El trasplante requiere cierta habilidad, especialmente con plantas grandes. Las hojas son sensibles a la presión y si se manipula la planta con demasiada brusquedad pueden romperse. Prepárese para trasplantar dejando primero que la tierra se seque. Agarre suavemente la base de la planta y retire el cepellón de la maceta. Evite ejercer presión sobre las hojas.

Elija una maceta que no tenga más de dos tamaños de altura. Esto significa que, por ejemplo, se trasplanta un aloe de una maceta de 12 a una de 16. La sujeción se tambalea un poco en la nueva olla. Hasta que el aloe eche raíces, necesita ayuda para que no se caiga por su propio peso. Esto se puede solucionar con dos o tres estacas de madera que sujetan el aloe en su lugar y evitan que se vuelque.

Propagación y Siembra: Tomar brotes de aloe vera.

La forma más sencilla de propagar el aloe vera es mediante esquejes. Son plantas pequeñas, casi completas, que forman la planta madre. Asegúrese de que las plantas jóvenes midan aproximadamente 2 pulgadas de alto cuando las retire de la planta madre. Los hijos ya tienen raíces y se plantan en una maceta pequeña, que llenas con el sustrato descrito anteriormente. Deje algo de tiempo entre la extracción de la planta madre y la plantación para permitir que la interfaz se seque.

Alternativamente, los esquejes suelen tener éxito. La mejor manera de hacerlo es cortar una hoja de una planta más vieja en primavera. Deje que la superficie cortada se seque completamente antes de insertar el corte a uno o dos centímetros de profundidad en suelo arenoso. Asegure el esqueje con dos estacas de madera para evitar que se caiga. Ahora hay que esperar a que se formen las primeras raíces.
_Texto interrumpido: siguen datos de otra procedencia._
(** X8. Every request the component issues, in any run from the initial
    state, is a POST to http://localhost:8000/chat whose message does not
    trim to empty and whose subject is one of the four subjects. *)
Theorem every_request_wellformed (evs : list Event) :
  Forall (fun req =>
            method req = POST /\
            url req = lit "http://localhost:8000/chat" /\
            trim (Body.message (body req)) <> [] /\
            In (Body.subject (body req)) subjects)
         (posted (log initialWorld evs)).
Proof.
  assert (G : forall w, reachable w ->
            Forall (fun req =>
                      method req = POST /\
                      url req = lit "http://localhost:8000/chat" /\
                      trim (Body.message (body req)) <> [] /\
                      In (Body.subject (body req)) subjects)
                   (posted (log w evs))).
  { induction evs as [|ev evs IH]; intros w R; simpl; [constructor|].
    rewrite posted_app. apply Forall_app. split.
    - destruct (step_posted_nonblank ev (reachable_tracked R)) as [P|[P B]];
        rewrite P; [apply Forall_nil|].
      apply Forall_cons; [|apply Forall_nil].
      split; [reflexivity|]. split; [exact base_url_chat|].
      split; [exact B | exact (subject_in_subjects R)].
    - apply IH. constructor. exact R. }
  apply G. constructor.
Qed.

(** X9. In every reachable state the view shows the four subject buttons
    in the order of [subjects], and exactly one of them, the one labelled
    with the stored subject, has the selected style. *)
Theorem one_subject_selected (w : World) :
  reachable w ->
  map label (subjectButtons (render (ui w))) = subjects /\
  filter selected (subjectButtons (render (ui w))) =
    [{| label := subject (ui w); selected := true |}].
Proof.
  intro R. pose proof (subject_in_subjects R) as H.
  unfold render. cbn [subjectButtons].
  split; [reflexivity|].
  destruct H as [H|[H|[H|[H|[]]]]]; rewrite <- H; reflexivity.
Qed.

Lemma one_subject_selected_witness :
  let w := run initialWorld [SubjectClick 3; Change X; KeyDown Enter] in
  reachable w /\
  filter selected (subjectButtons (render (ui w))) =
    [{| label := lit "Biology"; selected := true |}].
Proof.
  split; [apply reachable_run|].
  exact (proj2 (one_subject_selected
                  (reachable_run [SubjectClick 3; Change X; KeyDown Enter]))).
Defined.

Lemma rowsFrom_length (idx : nat) (ms : list Message) :
  List.length (rowsFrom idx ms) = List.length ms.
Proof.
  revert idx. induction ms as [|m ms IH]; intro idx; simpl;
    [reflexivity | rewrite IH; reflexivity].
Qed.

Lemma chat_rows (r : State) :
  messages r <> [] -> chat (render r) = Rows (rowsFrom 0 (messages r)).
Proof.
  intro N. unfold render. cbn [chat].
  destruct (messages r); [contradiction N; reflexivity | reflexivity].
Qed.

Lemma chat_rows_inv (r : State) (rows : list Row) :
  chat (render r) = Rows rows ->
  rows = rowsFrom 0 (messages r) /\ messages r <> [].
Proof.
  unfold render. cbn [chat].
  destruct (messages r); intro C; [discriminate C|].
  injection C as <-. split; [reflexivity | discriminate].
Qed.

(** X10. Once the view shows rows instead of the welcome panel, every
    step keeps them: the rows after the step are the rows before it, with
    their keys and contents, followed by the rows of the records the step
    appended, keyed from the old row count on. *)
Theorem rows_only_extend (w : World) (ev : Event) (rows : list Row) :
  reachable w ->
  chat (render (ui w)) = Rows rows ->
  chat (render (ui (step w ev))) =
  Rows (rows ++ rowsFrom (List.length rows) (appended (actions w ev))).
Proof.
  intros R C. pose proof (step_messages ev (reachable_tracked R)) as M.
  apply chat_rows_inv in C. destruct C as [-> N].
  rewrite chat_rows.
  - rewrite M, rowsFrom_app, rowsFrom_length. reflexivity.
  - rewrite M. intro A. apply app_eq_nil in A. destruct A as [A _].
    contradiction.
Qed.

Lemma rows_only_extend_witness :
  let w := run initialWorld [Change X; KeyDown Enter] in
  reachable w /\
  chat (render (ui w)) =
    Rows [{| rowKey := 0; variant := UserRow; content := Str X |}] /\
  chat (render (ui (step w (Settles 0 okXY)))) =
    Rows [{| rowKey := 0; variant := UserRow; content := Str X |};
          {| rowKey := 1; variant := AssistantRow; content := Str (lit "Y") |}].
Proof.
  split; [apply reachable_run|]. split; [reflexivity|].
  exact (@rows_only_extend
           (run initialWorld [Change X; KeyDown Enter]) (Settles 0 okXY)
           [{| rowKey := 0; variant := UserRow; content := Str X |}]
           (reachable_run [Change X; KeyDown Enter]) eq_refl).
Defined.

(** X11. In every reachable state the n-th record of the transcript is
    shown by the n-th row: its key is n, it shows the text of the record,
    and it is a user row for a record of role "user" and an assistant row
    for a record of role "assistant", the only two roles there are. *)
Theorem rows_show_transcript (w : World) (n : nat) (m : Message) :
  reachable w ->
  nth_error (messages (ui w)) n = Some m ->
  exists rows v,
    chat (render (ui w)) = Rows rows /\
    nth_error rows n = Some {| rowKey := n; variant := v; content := text m |} /\
    (v = UserRow /\ role m = lit "user" \/
     v = AssistantRow /\ role m = lit "assistant").
Proof.
  intros R E.
  pose proof (roles_invariant R) as F. rewrite Forall_forall in F.
  pose proof (F m (nth_error_In _ _ E)) as Hm.
  exists (rowsFrom 0 (messages (ui w))),
         (if strict_eq (role m) (lit "user") then UserRow else AssistantRow).
  split; [|split].
  - unfold render. cbn [chat].
    destruct (messages (ui w)); [destruct n; discriminate E | reflexivity].
  - rewrite (rowsFrom_nth 0 n (messages (ui w)) E). reflexivity.
  - destruct Hm as [[Hr _]|Hr]; rewrite Hr; [left | right]; split; reflexivity.
Qed.

Lemma rows_show_transcript_witness :
  let w := run initialWorld [Change X; KeyDown Enter; Settles 0 NetworkError] in
  reachable w /\
  nth_error (messages (ui w)) 1 = Some (assistantMsg (Str fallbackText)) /\
  exists rows v,
    chat (render (ui w)) = Rows rows /\
    nth_error rows 1 =
      Some {| rowKey := 1; variant := v; content := Str fallbackText |} /\
    (v = UserRow /\ lit "assistant" = lit "user" \/
     v = AssistantRow /\ lit "assistant" = lit "assistant").
Proof.
  split; [apply reachable_run|]. split; [reflexivity|].
  exact (@rows_show_transcript
           (run initialWorld [Change X; KeyDown Enter; Settles 0 NetworkError])
           1 (assistantMsg (Str fallbackText))
           (reachable_run [Change X; KeyDown Enter; Settles 0 NetworkError])
           eq_refl).
Defined.

(** X12. As long as no response body has been read, whatever was typed,
    selected, sent or failed, the session identifier is still [null] and
    the header shows no session badge. *)
Theorem badge_needs_response (evs : list Event) :
  forallb (fun ev => negb (readsResponse ev)) evs = true ->
  sessionId (ui (run initialWorld evs)) = Null /\
  header (render (ui (run initialWorld evs))) = Skipped Null.
Proof.
  intro N.
  assert (G : forall w, tracked w -> sessionId (ui w) = Null ->
                        sessionId (ui (run w evs)) = Null).
  { induction evs as [|ev evs IH]; intros w T S; simpl; [exact S|].
    simpl in N. apply andb_true_iff in N. destruct N as [N1 N2].
    apply negb_true_iff in N1.
    apply (IH N2); [apply step_tracked, T|].
    unfold step.
    destruct (dispatch_handled ev T)
      as [v|i sub E|L B|key K B|i q o E C|i q o sid txt E C|ev' N'];
      simpl; try exact S.
    simpl in N1. rewrite C in N1. discriminate N1. }
  pose proof (G initialWorld tracked_initial eq_refl) as S.
  split; [exact S|]. unfold render, js_and. cbn [header]. rewrite S. reflexivity.
Qed.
Se nota porque la hoja sigue creciendo. Tan pronto como la planta joven haya echado raíces en la maceta, puedes trasplantarla a una maceta de vivero más grande.

También puedes encontrar semillas de aloe para siembra comercial aquí. Necesitas un medio de cultivo sobre el que esparcir las semillas. Riega las semillas y coloca todo en un lugar cálido y luminoso. Una vez que los brotes jóvenes se hayan convertido en plantas pequeñas, retírelos del medio de cultivo y trasplántelos a cactus individuales o macetas de suculentas llenas de tierra para macetas. Asegúrate de que el sustrato no esté demasiado húmedo; las pequeñas plantas de aloe te lo agradecerán con un crecimiento saludable.

Consejos para regar y fertilizar el aloe

Al regar el aloe, asegúrese de que la roseta de hojas no reciba agua. Esto favorece el desarrollo de podredumbre y, en el peor de los casos, puede provocar la pérdida total de la planta. Como sugiere su ubicación natural, el aloe requiere poca agua. Debido al riesgo de pudrición, no vierta el agua desde arriba sobre el cepellón, sino llénelo en un platillo.

Cuando se trata de fertilización, se aplica lo siguiente: menos es más. Especialmente inmediatamente después del trasplante, el sustrato tiene suficientes nutrientes para algunas semanas. Cuando comience a fertilizar, agregue un fertilizante comercial para cactus al agua cada dos o cuatro semanas durante la temporada de crecimiento, según el tipo de fertilizante utilizado. Dosificar según las instrucciones del fabricante. Evite la fertilización por completo en invierno.

Aloe Vera: Enfermedades y plagas típicas

Las principales plagas del aloe vera son el pulgón lanudo y el pulgón gris. Aparecen principalmente en invierno. Las enfermedades típicas también incluyen las consecuencias de una humedad excesiva, como la pudrición de los brotes y las raíces.